By an abelian $\otimes$-category I mean a symmetric monoidal category $(\mathcal{A},\otimes,\mathcal{O})$, such that $\mathcal{A}$ also is an abelian category and for every $M \in \mathcal{A}$ the functor $M \otimes - $ is cocontinuous (i.e. right exact and preserves coproducts; in particular additive). A line bundle is defined as an object $\mathcal{L}$ of $\mathcal{A}$ such that there is some object $\mathcal{L}'$ such that $\mathcal{L} \otimes \mathcal{L}' \cong \mathcal{O}$. An example is the category of (quasi-coherent) modules on a locally ringed space. The line bundles then coincide with the modules which are locally free of rank $1$ (see here).

Now I want to show that in general these line bundles have similar properties as in the case of the module category. For example it's not hard to show that if $\mathcal{L}$ is a line bundle, then it is flat in the sense that $\mathcal{L} \otimes -$ is exact (it is even an automorphism of $\mathcal{A}$ with inverse $\mathcal{L}^{-1} \otimes -$). The isomorphism classes of line bundles yield a group, which may be denoted as $\text{Pic}(\mathcal{A})$.

Question 1. Is there any literature about these abelian $\otimes$-categories which treats them systematically?

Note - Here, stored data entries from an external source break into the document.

Lemma xwrite_loop_stream fuel fd buf count sz (s : st W S) :
  0 <= sz <= count -> count = Z.of_nat (length buf) -> count < 2 ^ 63 ->
  (length buf - Z.to_nat sz + patience (st_w s) < fuel)%nat ->
  wp (xwrite_loop fuel fd buf count sz)
     (fun o s' => o = Ret count /\ produced fd (drop (Z.to_nat sz) buf) (st_w s) (st_w s')) s.
Proof.
  revert sz s. induction fuel as [|fuel IH]; intros sz s Hsz Hc Hb Hf; [lia|].
  cbn [xwrite_loop]. wstep. rewrite uwrap_id by fits.
  rewrite take_ge by (rewrite length_drop; lia).
  wsys r w' E. wrun.
  assert (Hlen := length_drop buf (Z.to_nat sz)).
  set (rem := drop (Z.to_nat sz) buf) in *.
  apply write_law in E as (Hu & Ha & Ho & [(Hr & He & Hs & Hp) | (Hn & Hs & Hz & Hp)]).
  - rewrite Hr, He. cbn. wrun. cbn.
    destruct (decide (sz = count)) as [Heq|Hne].
    + rewrite Heq, more_done. wrun. split; [done|].
      assert (rem = []) as -> by (apply length_zero_iff_nil; lia).
      repeat split; auto; [by rewrite app_nil_r|lia].
    + rewrite more_true by lia.
      eapply wp_mono; [apply IH; cbn; lia|].
      cbn. intros o s' [-> (H1 & H2 & H3 & H5 & H4)]. split; [done|].
      repeat split; [by rewrite H1, Hs| |by intros; rewrite H3, Hu|by intros; rewrite H5, Ha|lia].
      intros fd' Hne'. by rewrite H2, Ho.
  - destruct (Z.ltb_spec (r_ret r) 0); [lia|].
    rewrite uwrap_id by fits.
    assert (Hpro : produced fd (take (Z.to_nat (r_ret r)) rem) (st_w s) w')
      by (repeat split; auto).
    destruct (decide (sz + r_ret r = count)) as [Heq|Hne].
    + rewrite Heq, more_done. wrun. split; [done|]. by rewrite take_ge in Hpro by lia.
    + destruct (decide (r_ret r = 0)) as [Hr0|Hr0].
      { specialize (Hz Hr0). rewrite Hz in *. cbn in *. lia. }
      rewrite more_true by lia.
      eapply wp_mono; [apply IH; cbn; lia|].
      cbn. intros o s' [-> H']. split; [done|].
      replace (drop (Z.to_nat (sz + r_ret r)) buf) with (drop (Z.to_nat (r_ret r)) rem) in H'
        by (unfold rem; rewrite drop_drop; f_equal; lia).
      rewrite <- (take_drop (Z.to_nat (r_ret r)) rem).
      eapply produced_app; [exact Hpro|exact H'].
Qed.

Perhaps the "usual" definition differs a little from mine, this does not matter.

Question 2. Let $\mathcal{L}$ be a line bundle and $\phi : \mathcal{L} \to \mathcal{L}$ an epimorphism. Does it follow that $\phi$ is an isomorphism?

Question 3. Let $\mathcal{L}$ be a line bundle and assume $\phi : \mathcal{L} \to \mathcal{L}$ is an epimorphism. Does it follow that there is an epimorphism $\psi : \mathcal{L}^{-1} \to \mathcal{L}^{-1}$ such that $\phi \otimes \psi$ corresponds to the identity of $\mathcal{O}$ under the isomorphism $\mathcal{L} \otimes \mathcal{L}^{-1} \cong \mathcal{O}$?

Question 4. Assume we also have a $\lambda$-structure on $\mathcal{A}$ which is compatible with the given data. Is it possible to give a reasonable definition of a locally free object of rank $n$? See also this question.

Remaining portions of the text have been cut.